Jawaban sang bapak setengah baya berwajah melayu itu sontak menarik perhatian saya. “Di Bandungnya di mana pak?” bisik saya tiba-tiba dari belakang antriannya…si bapak langsung menoleh “Lha lo Bandung juga? Lo sendiri Bandungnya di mana?” balik bertanya…”Saya di Buah Batu pak”  tegas saya..”Wah, daerah preman dong itu?” balas si bapak sambil tersenyum…”Emang klo bapak di mana di Bandungnya?” Tanya saya penasaran…”Gue dari Cibangkong”. Tegasnya…”Wah, premanan daerah bapak dong..” tukas saya yang kemudian disambut sang bapak dengan tawa dan jabatan erat.

Bapak setengah baya berusia 68 tahun ini sebut saja namanya Bapak X, karena bapak ini meminta merahasiakan identitasnya sehubungan dengan masa lalunya yang mirip agen rahasia hehehehe.

Bapak X ini walaupun sudah berusia kepala 6 malah hampir 7 masih terlihat bugar walaupun uban di kepalanya sudah mendominasi. Bapak ini langsung menyambut kami ramah dan hangat setelah tahu saya dari negara & kota yang sama.

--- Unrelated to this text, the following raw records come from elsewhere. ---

Lemma resolve_loop_absolute cwd l : forall acc,
  NodePath.isAbsolute cwd = true ->
  snd (NodePath.resolve_loop (l ++ [cwd]) acc) = true.
Proof.
  induction l as [|p l IH]; intros acc Hc.
  - cbn [app NodePath.resolve_loop].
    destruct (String.eqb_spec cwd EmptyString) as [->|]; [discriminate|].
    rewrite Hc. reflexivity.
  - cbn [app NodePath.resolve_loop].
    destruct (String.eqb p EmptyString); [apply IH; exact Hc|].
    destruct (NodePath.isAbsolute p); [reflexivity | apply IH; exact Hc].
Qed.

(** In a process whose working directory is absolute, [path.resolve]
    returns an absolute path in normal form. *)
Lemma resolve_canonical cwd args :
  NodePath.isAbsolute cwd = true -> NodePath.canonical (NodePath.resolve cwd args).
Proof.
  intros Hc. unfold NodePath.resolve.
  pose proof (resolve_loop_absolute cwd (rev args) EmptyString Hc) as Ha.
  destruct (NodePath.resolve_loop (rev args ++ [cwd]) EmptyString) as [rp abs].
  cbn [snd] in Ha. subst abs. cbn [negb].
  exists (NodePath.normalizeSegs false [] (NodePath.split rp)).
  split; [reflexivity|].
  apply normalizeSegs_gives_clean; [apply split_segments | constructor].
Qed.
Lemma isAccessExpired_strict_margin_witness :
  isAccessExpired (set_now 15000 (setTokens "A1" "R1" 20000 (Ex.blank "/chat" Ex.offline 0))) = true /\
  isAccessExpired (set_now 15000 (clearTokens (Ex.blank "/chat" Ex.offline 0))) = true.
Proof.
  exact (isAccessExpired_strict_margin "A1" "R1" 20000 15000
           (Ex.blank "/chat" Ex.offline 0) eq_refl).
Defined.

(** C5 as stated fails at the margin itself: with the expiry 20000
    recorded and the clock at 10000, now = expiry - 10s, and the answer is
    false. *)
Lemma isAccessExpired_at_margin_counterexample :
  ~ (forall w e, accessExpiry (getTokens w) = Some e ->
       (isAccessExpired w = true <-> now w >= e - 10000)).
Proof.
  intros Hclaim.
  assert (Hread : accessExpiry (getTokens Ex.at_margin) = Some 20000)
    by (vm_compute; reflexivity).
  destruct (Hclaim Ex.at_margin 20000 Hread) as [_ Hback].
  assert (Hnow : now Ex.at_margin >= 20000 - 10000) by (vm_compute; discriminate).
  specialize (Hback Hnow). vm_compute in Hback. discriminate Hback.
Qed.

Abbreviation browser_fetchWithAuth :=
  (fetchWithAuth Ref.atob Ref.JSON_parse Ref.StringToNumber).
Abbreviation browser_getValidToken :=
  (getValidToken Ref.atob Ref.JSON_parse Ref.StringToNumber).
Abbreviation browser_await_refreshTokens :=
  (await_refreshTokens Ref.atob Ref.JSON_parse Ref.StringToNumber).

Lemma fetchWithAuth_at_most_two_attempts_witness :
  (exists out w',
     browser_fetchWithAuth 2 "/api/sessions" None 0 Ex.rejected_session = Some (out, w') /\
     (traced [] Ex.rejected_session w' \/ traced [0%nat] Ex.rejected_session w' \/
      traced [0%nat; 1%nat] Ex.rejected_session w')) /\
  (forall url token w1 res,
     fullUrl "/api/sessions" Ex.rejected_session = Some url ->
     browser_getValidToken Ex.rejected_session = (token, w1) ->
     fetchWithTimeout_result (getTimeoutForEndpoint "/api/sessions")
       (network w1 (sent w1)) = Responds res ->
     status res = 401 \/ status res = 403 ->
     let w3 := after_request 1 url (auth_init None token)
                 (getTimeoutForEndpoint "/api/sessions") w1 in
     browser_fetchWithAuth 2 "/api/sessions" None 1 Ex.rejected_session =
       Some (Returned res,
             handleAuthError ("Auth error: " ++ status_text (status res)) w3) /\
     traced [1%nat] Ex.rejected_session
       (handleAuthError ("Auth error: " ++ status_text (status res)) w3)).
Proof.
  apply (fetchWithAuth_at_most_two_attempts Ref.atob Ref.JSON_parse
           Ref.StringToNumber 2 "/api/sessions" None Ex.rejected_session).
  lia.
Defined.

Lemma fetchWithAuth_authentication_required_witness :
  let w1 := snd (browser_getValidToken Ex.signed_out) in
  let w' := handleAuthError "No valid token available" w1 in
  browser_fetchWithAuth 1 "/api/sessions" None 0 Ex.signed_out =
    Some (Thrown auth_required, w') /\
  err_message auth_required = "Authentication required" /\
  getTokens w' = mkTokens None None None /\
  traced [] Ex.signed_out w'.
Proof.
  apply (fetchWithAuth_authentication_required Ref.atob Ref.JSON_parse
           Ref.StringToNumber 0 "/api/sessions" None Ex.signed_out
           (snd (browser_getValidToken Ex.signed_out))
           "https://api.example/api/sessions" None).
  - reflexivity.
  - vm_compute. reflexivity.
  - reflexivity.
Defined.

Lemma fetchWithAuth_refresh_failed_witness :
  let w3 := after_request 0 "https://api.example/api/sessions"
              (auth_init None (Some "A1")) 30000 Ex.rejected_session in
  let w' := handleAuthError "Token refresh failed"
              (snd (browser_await_refreshTokens w3)) in
  browser_fetchWithAuth 1 "/api/sessions" None 0 Ex.rejected_session =
    Some (Thrown auth_failed, w') /\
  err_message auth_failed = "Authentication failed" /\
  traced [0%nat] Ex.rejected_session w'.
Proof.
  apply (fetchWithAuth_refresh_failed Ref.atob Ref.JSON_parse
           Ref.StringToNumber 0 "/api/sessions" None Ex.rejected_session
           Ex.rejected_session
           (snd (browser_await_refreshTokens
                   (after_request 0 "https://api.example/api/sessions"
                      (auth_init None (Some "A1")) 30000 Ex.rejected_session)))
           "https://api.example/api/sessions" (Some "A1") None
           (mkResponse 401 None)).
  - reflexivity.
  - vm_compute. reflexivity.
  - reflexivity.
  - reflexivity.
  - reflexivity.
  - vm_compute. reflexivity.
  - reflexivity.
Defined.

(** C4 as stated fails: with a fresh access credential, a backend that
    answers 401 to the request and to the refresh exchange makes the call
    throw; the 401 response is not what the caller gets. *)
Lemma fetchWithAuth_refresh_failed_counterexample :
  ~ (forall fuel pathOrUrl init w w1 w4 url token newToken res,
       fullUrl pathOrUrl w = Some url ->
       browser_getValidToken w = (token, w1) ->
       Js.truthy_str token = true ->
       fetchWithTimeout_result (getTimeoutForEndpoint pathOrUrl)
         (network w1 (sent w1)) = Responds res ->
       status res = 401 ->
       browser_await_refreshTokens
         (after_request 0 url (auth_init init token)
            (getTimeoutForEndpoint pathOrUrl) w1) = (newToken, w4) ->
       Js.truthy_str newToken = false ->
       exists w', browser_fetchWithAuth (S fuel) pathOrUrl init 0 w =
                    Some (Returned res, w')).
Proof.
  intros Hclaim.
  destruct (Hclaim 1%nat "/api/sessions" None Ex.rejected_session
              Ex.rejected_session
              (snd (browser_await_refreshTokens
                      (after_request 0 "https://api.example/api/sessions"
                         (auth_init None (Some "A1")) 30000 Ex.rejected_session)))
              "https://api.example/api/sessions" (Some "A1") None
              (mkResponse 401 None)) as [w' Hrun].
  - reflexivity.
  - vm_compute. reflexivity.
  - reflexivity.
  - reflexivity.
  - reflexivity.
  - vm_compute. reflexivity.
  - reflexivity.
  - assert (Hcode : exists e w'',
        browser_fetchWithAuth 2 "/api/sessions" None 0 Ex.rejected_session =
          Some (Thrown e, w'')) by (vm_compute; eauto).
    destruct Hcode as (e & w'' & Hcode). rewrite Hcode in Hrun.
    discriminate Hrun.
Qed.

Lemma fetchWithAuth_resend_without_token_witness :
  let w1 := snd (browser_getValidToken Ex.signed_out) in
  let request := auth_init None None in
  (exists out w',
     browser_fetchWithAuth 1 "/api/sessions" None 1 Ex.signed_out = Some (out, w') /\
     traced [1%nat] Ex.signed_out w' /\
     (forall e, out = Thrown e ->
        fetchWithTimeout_result 30000 (network w1 (sent w1)) = Rejects e) /\
     (forall res,
        fetchWithTimeout_result 30000 (network w1 (sent w1)) = Responds res ->
        out = Returned res) /\
     exists rest,
       log w' =
         (log w1 ++
          EvFetch (ByExecutor 1) "https://api.example/api/sessions"
            (mkInit None (Js.headers_set "Accept" "application/json" [])
               None (Some "cors") (Some "omit"))
            30000 :: rest)%list /\
       Forall no_fetch rest) /\
  log (after_request 1 "https://api.example/api/sessions" request 30000 w1) =
    (log w1 ++ [EvFetch (ByExecutor 1) "https://api.example/api/sessions"
                  request 30000])%list /\
  init_headers request = Js.headers_set "Accept" "application/json" [] /\
  Js.headers_get "Authorization" (init_headers request) =
    Js.headers_get "Authorization" [].
Proof.
  apply (fetchWithAuth_resend_without_token Ref.atob Ref.JSON_parse
           Ref.StringToNumber 0 "/api/sessions" None Ex.signed_out
           (snd (browser_getValidToken Ex.signed_out))
           "https://api.example/api/sessions" None).
  - reflexivity.
  - vm_compute. reflexivity.
  - reflexivity.
Defined.


(** The conversational destination waits for a backend that takes a
    minute; another destination gives up on one that takes 35 seconds. *)
Example chat_waits :
  fst <$> browser_fetchWithAuth 1 "/api/chat" None 0 (Ex.slow_session 60000) =
  Some (Returned (mkResponse 200 None)).
Proof. vm_compute. reflexivity. Qed.

Example sessions_times_out :
  fst <$> browser_fetchWithAuth 1 "/api/sessions" None 0 (Ex.slow_session 35000) =
  Some (Thrown timeout_error).
Proof. vm_compute. reflexivity. Qed.

Abbreviation browser_refreshTokens :=
  (refreshTokens Ref.atob Ref.JSON_parse Ref.StringToNumber).
Abbreviation browser_run :=
  (run Ref.atob Ref.JSON_parse Ref.StringToNumber).
Abbreviation browser_can_refresh :=
  (can_refresh Ref.atob Ref.JSON_parse Ref.StringToNumber).

Lemma expired_session_can_refresh :
  browser_can_refresh Ex.R2000 "https://api.example" Ex.expired_session.
Proof.
  repeat split; try discriminate; vm_compute; reflexivity.
Qed.

Lemma single_flight_witness :
  let w := Ex.expired_session in
  let flight := browser_run (repeat Invoke 3) w in
  let settled := browser_run (repeat Invoke 3 ++ [Deliver 0%nat])%list w in
  fst flight = repeat 0%nat 3 /\
  promises (snd flight) !! 0%nat = Some (Pending (sent w) (now w) Ex.R2000) /\
  refresh_calls (log (snd flight)) = S (refresh_calls (log w)) /\
  fst settled = repeat 0%nat 3 /\
  refresh_calls (log (snd settled)) = S (refresh_calls (log w)) /\
  (exists v, promises (snd settled) !! 0%nat = Some (Settled v)) /\
  refreshPromise (snd settled) = None.
Proof.
  apply (single_flight Ref.atob Ref.JSON_parse Ref.StringToNumber 3
           Ex.R2000 "https://api.example" Ex.expired_session).
  - lia.
  - reflexivity.
  - exact expired_session_can_refresh.
Defined.

Lemma refresh_persists_pair_witness :
  exists w',
    browser_await_refreshTokens Ex.expired_session = (Some "A2", w') /\
    now w' = Z.max 100000 (100000 + 50) /\
    localStorage w' =
      <[EXP_KEY := Js.String_of_Z (now w' + 900 * 1000)]>
        (<[REFRESH_KEY := Ex.R2000]>
           (<[ACCESS_KEY := "A2"]> (localStorage Ex.expired_session))) /\
    (@None string = None ->
       localStorage w' !! REFRESH_KEY = localStorage Ex.expired_session !! REFRESH_KEY) /\
    refreshPromise w' = None.
Proof.
  apply (refresh_persists_pair Ref.atob Ref.JSON_parse Ref.StringToNumber
           Ex.expired_session Ex.R2000 "https://api.example" "A2"
           (mkResponse 200 (Some (mkData (Some "A2") None (Some 900) None)))
           (mkData (Some "A2") None (Some 900) None)).
  - reflexivity.
  - exact expired_session_can_refresh.
  - reflexivity.
  - reflexivity.
  - reflexivity.
  - reflexivity.
  - reflexivity.
Defined.

(** The scenario of the specification: the store holds an expired access
    credential, the call renews it and goes out with the new one. *)
Example end_to_end :
  match browser_fetchWithAuth 2 "/api/sessions" None 0 Ex.expired_session with
  | Some (out, w') =>
      out = Returned (mkResponse 200 (Some (mkData (Some "A2") None (Some 900) None))) /\
      getTokens w' = mkTokens (Some "A2") (Some Ex.R2000) (Some 1000050) /\
      attempts (log w') = [0%nat] /\ refresh_calls (log w') = 1%nat
  | None => False
  end.
Proof. vm_compute. repeat split. Qed.

(** C2 fails on the code: a call of [refreshTokens] with nothing stored
    returns a settled promise and leaves the handle set to it. After a
    later sign-in, with a refresh credential that can be exchanged and an
    expired access credential, callers are still handed that promise:
    they get null and no exchange starts. *)
Theorem refreshTokens_handle_stuck :
  let r := browser_refreshTokens Ex.signed_out in
  let w2 := Ex.sign_in 100000 (snd r) in
  promises (snd r) !! fst r = Some (Settled None) /\
  refreshPromise (snd r) = Some (fst r) /\
  browser_can_refresh Ex.R2000 "https://api.example" w2 /\
  isAccessExpired w2 = true /\
  browser_await_refreshTokens w2 = (None, w2) /\
  browser_run [Invoke; Invoke] w2 = ([fst r; fst r], w2) /\
  refresh_calls (log w2) = 0%nat.
Proof.
  cbv zeta. split; [vm_compute; reflexivity|]. split; [vm_compute; reflexivity|].
  split; [repeat split; try discriminate; vm_compute; reflexivity|].
  repeat split; vm_compute; reflexivity.
Qed.

(** The same with a refresh credential that has expired locally. *)
Example refreshTokens_handle_stuck_expired :
  let r := browser_refreshTokens Ex.stale_session in
  promises (snd r) !! fst r = Some (Settled None) /\
  refreshPromise (snd r) = Some (fst r).
Proof. split; vm_compute; reflexivity. Qed.

(** What a token-less resend puts on the wire, evaluated: the one request
    has the [Accept] header and nothing else. *)
Example resend_without_token_request :
  match browser_fetchWithAuth 1 "/api/sessions" None 1 Ex.signed_out with
  | Some (out, w') =>
      out = Returned (mkResponse 401 None) /\
      log w' =
        [EvAuthError "No refresh token";
         EvFetch (ByExecutor 1) "https://api.example/api/sessions"
           (mkInit None [("Accept", "application/json")] None
              (Some "cors") (Some "omit")) 30000;
         EvAuthError "Auth error: 401"]
  | None => False
  end.
Proof. vm_compute. split; reflexivity. Qed.
(** * Fan controller dashboard: telemetry buffer and threshold controller

    A shallow embedding of the state logic of [src/App.js]: the seven
    [useState] cells of the [App] component, the two push handlers, the three
    asynchronous functions [fetchData], [fetchConfig] and [updateThreshold]
    (each split at its [await] into the part that runs on the call and the
    part that resumes on the response), the slider (the range control and
    its handler) and the Apply button, and the [setTimeout] callbacks that
    put the status back to idle.

    Numbers that the code only stores and copies (temperatures, thresholds)
    are rationals; timestamps are integer epoch milliseconds; the clock of the
    event loop is an integer number of milliseconds. *)

From Stdlib Require Import ZArith QArith Qround Lqa List Sorted String Bool Lia.
Import ListNotations.

Local Open Scope string_scope.
Local Open Scope list_scope.
Local Open Scope Z_scope.

(** ** Values *)

(** A JavaScript [Date]: a time value in milliseconds, or the invalid date
    that [new Date(t)] gives when [t] is outside the representable range. *)
Inductive Date : Type :=
| ValidDate (ms : Z)
| InvalidDate.

Definition maxTime : Z := 8640000000000000.

Definition new_Date (t : Z) : Date :=
  if Z.abs t <=? maxTime then ValidDate t else InvalidDate.

(** A record as the server sends it, in the bulk response and in a
    [data_update] push. *)
Module Item.
Record t : Type := mk { timestamp : Z; temperature : Q; fanSpeed : Z }.
End Item.

(** A chart point: the object literal built from an item at both places
    that fill [data]. *)
Module Point.
Record t : Type := mk { timestamp : Date; temperature : Q; fanSpeed : Z }.
End Point.

Module Config.
Record t : Type := mk { threshold : Q }.
End Config.

Definition toPoint (item : Item.t) : Point.t :=
  Point.mk (new_Date (Item.timestamp item))
           (Item.temperature item)
           (Item.fanSpeed item).

Inductive Status : Type := idle | updating | success | error.

Definition Status_eqb (a b : Status) : bool :=
  match a, b with
  | idle, idle | updating, updating | success, success | error, error => true
  | _, _ => false
  end.

(** What a [fetch] followed by [response.json()] can come to: the promise is
    rejected (no connection), or a response arrives with its [ok] flag and a
    body that parses ([Some]) or does not ([None]). *)
Inductive Response (A : Type) : Type :=
| Rejected
| Replied (ok : bool) (json : option A).

Arguments Rejected {A}.
Arguments Replied {A} ok json.

(** ** State *)

(** The [useState] cells of [App]. *)
Record AppState : Type := mkApp {
  data : list Point.t;
  currentTemp : Q;
  currentFanSpeed : Z;
  threshold : Q;
  tempThreshold : Q;
  lastUpdate : option Date;
  status : Status
}.

Definition App_initial : AppState :=
  mkApp [] (0 # 1) 0 (30 # 1) (30 # 1) None idle.

(** The component together with what surrounds it: the clock, the due times
    of the scheduled [setTimeout] callbacks (all of them are
    [() => setStatus('idle')]), the requests in flight, the bodies of the
    POSTs sent so far and the lines written by [console.error]. *)
Record World : Type := mkWorld {
  app : AppState;
  now : Z;
  timers : list Z;
  dataReqs : nat;
  configReqs : nat;
  writeReqs : nat;
  posted : list Q;
  console : list string
}.

Definition Action : Type := World -> World.

Definition skip : Action := fun w => w.

Definition andThen (f g : Action) : Action := fun w => g (f w).

Declare Scope action_scope.
Delimit Scope action_scope with act.
Bind Scope action_scope with Action.
Notation "f ;; g" := (andThen f g)
  (at level 61, right associativity) : action_scope.
Local Open Scope action_scope.

Definition onApp (f : AppState -> AppState) : Action := fun w =>
  mkWorld (f (app w)) (now w) (timers w) (dataReqs w) (configReqs w)
          (writeReqs w) (posted w) (console w).

(** *** The state setters *)

Definition setData (f : list Point.t -> list Point.t) : Action :=
  onApp (fun s => mkApp (f (data s)) (currentTemp s) (currentFanSpeed s)
                        (threshold s) (tempThreshold s) (lastUpdate s) (status s)).

Definition setCurrentTemp (v : Q) : Action :=
  onApp (fun s => mkApp (data s) v (currentFanSpeed s)
                        (threshold s) (tempThreshold s) (lastUpdate s) (status s)).

Definition setCurrentFanSpeed (v : Z) : Action :=
  onApp (fun s => mkApp (data s) (currentTemp s) v
                        (threshold s) (tempThreshold s) (lastUpdate s) (status s)).

Definition setThreshold (v : Q) : Action :=
  onApp (fun s => mkApp (data s) (currentTemp s) (currentFanSpeed s)
                        v (tempThreshold s) (lastUpdate s) (status s)).

Definition setTempThreshold (v : Q) : Action :=
  onApp (fun s => mkApp (data s) (currentTemp s) (currentFanSpeed s)
                        (threshold s) v (lastUpdate s) (status s)).
(** ** Every reachable store *)

Lemma Deposit_run_invariants w input r w' :
  well_formed w -> keyed_by_id w ->
  DepositMoney_Execute input w = Some (r, w') ->
  well_formed w' /\ keyed_by_id w'.
Proof.
  intros Hwf Hkey Hrun. destruct w as [h d c].
  destruct (d !! DepositInput_AccountID input) as [l|] eqn:Hd.
  - destruct (lookup_lt_is_Some_2 h l (Hwf _ _ Hd)) as [a Hl].
    rewrite (Deposit_found input h d c l a Hd Hl) in Hrun. cbv zeta in Hrun.
    set (cre := fst (Credit a (DepositInput_Cents input))) in *.
    destruct (snd (Credit a (DepositInput_Cents input))) as [e|];
      inversion Hrun; subst.
    + apply (more_cells_invariants h d c); assumption.
    + destruct (more_cells_invariants h d c [cre] c Hwf Hkey) as [Hwf1 Hkey1].
      pose proof (filed_cell_invariants (h ++ [cre]) d c cre
                    (c ++ [CallByID (DepositInput_AccountID input);
                           CallSave (Some (length h + 0)%nat)])
                    Hwf1 Hkey1) as Hfinal.
      rewrite length_app in Hfinal. cbn [length] in Hfinal.
      rewrite <- app_assoc in Hfinal. exact Hfinal.
  - rewrite (Deposit_missing input (mkWorld h d c) Hd) in Hrun.
    inversion Hrun; subst. cbn [heap data calls].
    apply (more_cells_invariants h d c [] c) in Hkey; [|exact Hwf].
    rewrite app_nil_r in Hkey. exact Hkey.
Qed.
Definition step (w : world) (s : thread) : thread * list effect :=
  match st s with
  | At L28 =>   (* cap = cv2.VideoCapture(video_address) *)
      match name "video_address" s with
      | Ok url => (goto L30 (store "cap" (PyObject "VideoCapture") s), [CapOpen url])
      | Err e => (raise e s, [])
      end
  | At L30 =>   (* ret, frame = cap.read() *)
      cap_read w L31 s
  | At L31 =>   (* height = frame.shape[0] *)
      shape_at "height" 0 L32 s
  | At L32 =>   (* width = frame.shape[1] *)
      shape_at "width" 1 L34 s
  | At L34 =>   (* while True: *)
      if truthy (PyBool true) then (goto L35 s, [])
      else ({| st := Returned; locals := locals s;
               reads := reads s; sends := sends s |}, [])
  | At L35 =>   (* ret, frame = cap.read() *)
      cap_read w L37 s
  | At L37 =>   (* angle = 0.0 *)
      (goto L38 (store "angle" (PyFloat (Tenths 0)) s), [])
  | At L38 =>   (* throttle = 0.2 *)
      (goto L40 (store "throttle" (PyFloat (Tenths 2)) s), [])
  | At L40 =>   (* message = f"..." *)
      match fstring (locals s ++ globals)%list message_template with
      | Ok m => (goto L41 (store "message" (PyStr m) s), [])
      | Err e => (raise e s, [])
      end
  | At L41 =>   (* ws.send(message) *)
      match name "message" s with
      | Ok m =>
          ({| st := if socket w (sends s) then At L42 else Raised ConnectionClosed;
              locals := locals s; reads := reads s; sends := S (sends s) |},
           [WsSend m])
      | Err e => (raise e s, [])
      end
  | At L42 =>   (* print(message) *)
      match name "message" s with
      | Ok m => (goto L34 s, [Print (py_str m)])
      | Err e => (raise e s, [])
      end
  | Raised _ | Returned => (s, [])
  end.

“Bapak habis pelesiran apa kerja pak?” Tanya saya….”hmm, saya pengangguran, sudah hampir lima belas tahun saya tinggal di Bangkok” jawabnya…”Pengangguran elit ya pak?” ujar saya…”Si bapak ini bukan orang sembarangan” pikir saya, sebab mana mungkin seorang pengangguran bisa tinggal mencla menclo beberapa tahun di Amerika dan Eropa (saya tahu saat si bapak memperlihatkan passportnya) terus akhirnya menetap di Bangkok, Thailand.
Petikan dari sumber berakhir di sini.